[Aim of the exercise] The word "asciiFold" may appear in some lines of the data; copy every such line.

═══ Dataset records

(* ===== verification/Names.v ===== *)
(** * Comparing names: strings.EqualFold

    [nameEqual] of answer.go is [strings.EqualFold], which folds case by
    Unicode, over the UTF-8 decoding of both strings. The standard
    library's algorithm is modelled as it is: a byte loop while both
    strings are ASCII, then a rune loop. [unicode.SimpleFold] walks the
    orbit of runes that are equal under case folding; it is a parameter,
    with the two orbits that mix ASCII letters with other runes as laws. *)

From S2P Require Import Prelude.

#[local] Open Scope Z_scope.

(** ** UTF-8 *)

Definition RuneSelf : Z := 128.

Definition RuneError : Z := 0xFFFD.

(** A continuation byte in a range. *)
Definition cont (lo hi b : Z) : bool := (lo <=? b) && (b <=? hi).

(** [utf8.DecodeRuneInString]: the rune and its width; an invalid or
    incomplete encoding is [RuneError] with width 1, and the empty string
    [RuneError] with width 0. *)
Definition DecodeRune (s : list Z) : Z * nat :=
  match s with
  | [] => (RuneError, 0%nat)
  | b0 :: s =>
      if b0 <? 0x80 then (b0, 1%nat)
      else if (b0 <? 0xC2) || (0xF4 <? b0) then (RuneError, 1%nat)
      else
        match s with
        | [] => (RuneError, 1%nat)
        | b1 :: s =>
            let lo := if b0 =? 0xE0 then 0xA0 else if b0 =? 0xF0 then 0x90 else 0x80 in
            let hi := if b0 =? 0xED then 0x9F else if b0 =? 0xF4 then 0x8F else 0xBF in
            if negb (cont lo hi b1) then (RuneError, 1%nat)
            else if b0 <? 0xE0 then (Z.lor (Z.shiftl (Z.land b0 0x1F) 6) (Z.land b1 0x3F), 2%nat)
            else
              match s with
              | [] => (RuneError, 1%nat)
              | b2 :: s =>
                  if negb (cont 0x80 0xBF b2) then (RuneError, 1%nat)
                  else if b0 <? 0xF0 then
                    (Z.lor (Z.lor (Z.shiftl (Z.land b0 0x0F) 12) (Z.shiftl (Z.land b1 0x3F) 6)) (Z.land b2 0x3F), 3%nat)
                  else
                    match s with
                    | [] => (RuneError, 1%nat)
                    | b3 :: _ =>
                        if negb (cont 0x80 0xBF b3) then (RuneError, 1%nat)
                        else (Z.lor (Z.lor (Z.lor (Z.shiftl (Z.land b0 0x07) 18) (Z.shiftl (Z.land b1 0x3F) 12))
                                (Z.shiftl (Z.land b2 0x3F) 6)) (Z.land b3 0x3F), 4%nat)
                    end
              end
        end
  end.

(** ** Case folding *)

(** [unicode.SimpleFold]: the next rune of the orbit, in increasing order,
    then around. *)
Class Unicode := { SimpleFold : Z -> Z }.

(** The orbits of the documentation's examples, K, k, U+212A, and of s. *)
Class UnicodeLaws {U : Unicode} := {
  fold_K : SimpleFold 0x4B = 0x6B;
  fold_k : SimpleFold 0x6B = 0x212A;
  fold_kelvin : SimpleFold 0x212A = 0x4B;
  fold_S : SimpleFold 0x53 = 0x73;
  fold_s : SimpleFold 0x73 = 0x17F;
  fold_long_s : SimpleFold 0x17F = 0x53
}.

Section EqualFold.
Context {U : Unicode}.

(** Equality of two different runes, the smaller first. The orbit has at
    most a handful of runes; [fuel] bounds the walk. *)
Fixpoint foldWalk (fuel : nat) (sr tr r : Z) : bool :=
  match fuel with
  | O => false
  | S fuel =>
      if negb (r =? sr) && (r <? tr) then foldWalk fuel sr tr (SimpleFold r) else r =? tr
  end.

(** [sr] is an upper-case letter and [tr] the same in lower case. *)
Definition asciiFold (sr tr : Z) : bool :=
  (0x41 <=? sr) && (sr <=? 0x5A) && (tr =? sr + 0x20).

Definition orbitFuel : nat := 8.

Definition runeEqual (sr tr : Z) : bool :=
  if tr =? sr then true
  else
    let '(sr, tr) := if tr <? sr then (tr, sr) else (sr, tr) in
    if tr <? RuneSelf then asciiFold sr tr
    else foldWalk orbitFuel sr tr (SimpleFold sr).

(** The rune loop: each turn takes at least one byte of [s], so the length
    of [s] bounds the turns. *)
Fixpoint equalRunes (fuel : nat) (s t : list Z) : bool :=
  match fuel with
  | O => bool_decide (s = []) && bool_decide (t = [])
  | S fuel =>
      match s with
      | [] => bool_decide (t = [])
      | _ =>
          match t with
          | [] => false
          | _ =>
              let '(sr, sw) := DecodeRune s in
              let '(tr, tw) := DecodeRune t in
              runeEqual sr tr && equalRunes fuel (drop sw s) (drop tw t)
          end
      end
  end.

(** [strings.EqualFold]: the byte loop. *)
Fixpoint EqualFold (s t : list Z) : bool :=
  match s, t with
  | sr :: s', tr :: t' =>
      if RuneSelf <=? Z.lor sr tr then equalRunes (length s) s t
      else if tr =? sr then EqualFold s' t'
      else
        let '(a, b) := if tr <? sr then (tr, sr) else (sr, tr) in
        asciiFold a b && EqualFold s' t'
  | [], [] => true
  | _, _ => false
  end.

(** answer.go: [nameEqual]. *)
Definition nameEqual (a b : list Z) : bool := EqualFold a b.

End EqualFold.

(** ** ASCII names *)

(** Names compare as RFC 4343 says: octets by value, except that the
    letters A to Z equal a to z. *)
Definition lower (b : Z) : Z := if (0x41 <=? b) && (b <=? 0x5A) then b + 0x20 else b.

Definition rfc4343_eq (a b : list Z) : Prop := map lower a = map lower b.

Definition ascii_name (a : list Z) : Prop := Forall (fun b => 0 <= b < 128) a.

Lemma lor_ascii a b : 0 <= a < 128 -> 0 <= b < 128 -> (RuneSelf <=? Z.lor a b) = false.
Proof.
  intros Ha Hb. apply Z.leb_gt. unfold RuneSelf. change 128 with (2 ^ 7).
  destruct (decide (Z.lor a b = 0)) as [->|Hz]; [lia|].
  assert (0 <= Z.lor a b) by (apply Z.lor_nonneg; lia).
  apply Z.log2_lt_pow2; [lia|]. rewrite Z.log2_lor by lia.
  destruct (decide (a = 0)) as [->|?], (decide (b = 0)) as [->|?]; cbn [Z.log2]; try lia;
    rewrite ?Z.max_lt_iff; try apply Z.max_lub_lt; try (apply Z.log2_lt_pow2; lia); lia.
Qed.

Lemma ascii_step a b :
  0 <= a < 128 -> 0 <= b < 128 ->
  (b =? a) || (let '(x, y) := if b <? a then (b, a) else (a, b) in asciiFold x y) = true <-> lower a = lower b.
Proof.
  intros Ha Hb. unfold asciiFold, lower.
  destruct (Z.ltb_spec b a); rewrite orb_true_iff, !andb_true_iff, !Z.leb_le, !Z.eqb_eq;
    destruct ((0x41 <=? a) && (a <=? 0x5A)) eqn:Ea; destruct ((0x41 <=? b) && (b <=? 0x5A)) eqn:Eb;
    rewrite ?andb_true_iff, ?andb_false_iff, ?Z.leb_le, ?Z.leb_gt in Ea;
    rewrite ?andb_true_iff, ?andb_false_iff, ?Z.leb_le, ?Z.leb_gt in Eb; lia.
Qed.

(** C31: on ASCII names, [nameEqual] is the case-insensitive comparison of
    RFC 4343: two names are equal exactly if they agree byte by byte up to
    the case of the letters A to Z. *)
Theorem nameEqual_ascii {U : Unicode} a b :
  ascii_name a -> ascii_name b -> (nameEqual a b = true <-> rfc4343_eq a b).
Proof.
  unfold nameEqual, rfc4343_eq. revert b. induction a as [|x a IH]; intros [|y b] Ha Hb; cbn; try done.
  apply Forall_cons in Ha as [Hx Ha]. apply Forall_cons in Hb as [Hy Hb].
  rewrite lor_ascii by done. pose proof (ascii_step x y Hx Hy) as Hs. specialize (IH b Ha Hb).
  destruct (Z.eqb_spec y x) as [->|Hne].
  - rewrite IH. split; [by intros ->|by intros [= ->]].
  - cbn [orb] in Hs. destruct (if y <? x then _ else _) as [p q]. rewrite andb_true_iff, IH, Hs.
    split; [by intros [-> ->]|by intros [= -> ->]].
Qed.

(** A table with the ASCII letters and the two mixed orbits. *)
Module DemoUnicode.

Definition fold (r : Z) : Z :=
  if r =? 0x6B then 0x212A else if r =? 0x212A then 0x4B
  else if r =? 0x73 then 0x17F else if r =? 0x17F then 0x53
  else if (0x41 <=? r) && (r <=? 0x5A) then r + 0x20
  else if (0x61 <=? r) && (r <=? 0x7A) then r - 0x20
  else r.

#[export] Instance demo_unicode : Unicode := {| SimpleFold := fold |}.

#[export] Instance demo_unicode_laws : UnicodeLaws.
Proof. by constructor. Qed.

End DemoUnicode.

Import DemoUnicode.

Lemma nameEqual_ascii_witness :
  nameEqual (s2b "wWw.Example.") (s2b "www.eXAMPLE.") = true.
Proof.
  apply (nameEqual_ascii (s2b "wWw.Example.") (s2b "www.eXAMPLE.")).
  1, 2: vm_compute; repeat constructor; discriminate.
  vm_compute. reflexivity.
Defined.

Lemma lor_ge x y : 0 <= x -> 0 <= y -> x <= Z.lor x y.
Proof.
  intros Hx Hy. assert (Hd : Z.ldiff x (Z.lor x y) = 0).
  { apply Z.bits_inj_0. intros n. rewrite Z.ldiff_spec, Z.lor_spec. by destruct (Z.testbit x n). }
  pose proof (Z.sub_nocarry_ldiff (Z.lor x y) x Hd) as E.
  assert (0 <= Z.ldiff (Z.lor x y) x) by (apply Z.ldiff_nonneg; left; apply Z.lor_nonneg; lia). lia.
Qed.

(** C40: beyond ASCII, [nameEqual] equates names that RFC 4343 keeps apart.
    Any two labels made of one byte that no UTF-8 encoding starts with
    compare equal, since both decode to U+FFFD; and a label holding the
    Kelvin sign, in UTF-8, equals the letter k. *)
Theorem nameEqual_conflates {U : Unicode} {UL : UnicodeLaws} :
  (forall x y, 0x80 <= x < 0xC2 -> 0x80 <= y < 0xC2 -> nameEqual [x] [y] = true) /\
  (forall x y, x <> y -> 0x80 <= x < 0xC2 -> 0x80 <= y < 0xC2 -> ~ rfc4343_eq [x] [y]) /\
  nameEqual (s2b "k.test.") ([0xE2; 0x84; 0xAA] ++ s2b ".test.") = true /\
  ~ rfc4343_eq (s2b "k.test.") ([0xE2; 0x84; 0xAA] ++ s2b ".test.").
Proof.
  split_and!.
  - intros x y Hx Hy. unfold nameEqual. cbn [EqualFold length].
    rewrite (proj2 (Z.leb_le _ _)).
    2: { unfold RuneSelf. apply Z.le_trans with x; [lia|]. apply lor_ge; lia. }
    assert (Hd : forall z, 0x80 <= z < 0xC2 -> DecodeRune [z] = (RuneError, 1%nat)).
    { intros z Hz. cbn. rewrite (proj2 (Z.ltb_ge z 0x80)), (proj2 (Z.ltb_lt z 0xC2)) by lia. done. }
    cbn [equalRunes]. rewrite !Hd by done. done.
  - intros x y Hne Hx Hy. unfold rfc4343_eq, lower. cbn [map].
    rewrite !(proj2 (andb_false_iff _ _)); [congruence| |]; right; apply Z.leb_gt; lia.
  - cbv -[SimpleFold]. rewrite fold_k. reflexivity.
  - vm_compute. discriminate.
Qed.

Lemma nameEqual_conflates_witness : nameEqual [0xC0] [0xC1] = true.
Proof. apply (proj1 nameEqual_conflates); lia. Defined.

══════

[Answer to the problem]
Definition asciiFold (sr tr : Z) : bool :=
    if tr <? RuneSelf then asciiFold sr tr
        asciiFold a b && EqualFold s' t'
  (b =? a) || (let '(x, y) := if b <? a then (b, a) else (a, b) in asciiFold x y) = true <-> lower a = lower b.
  intros Ha Hb. unfold asciiFold, lower.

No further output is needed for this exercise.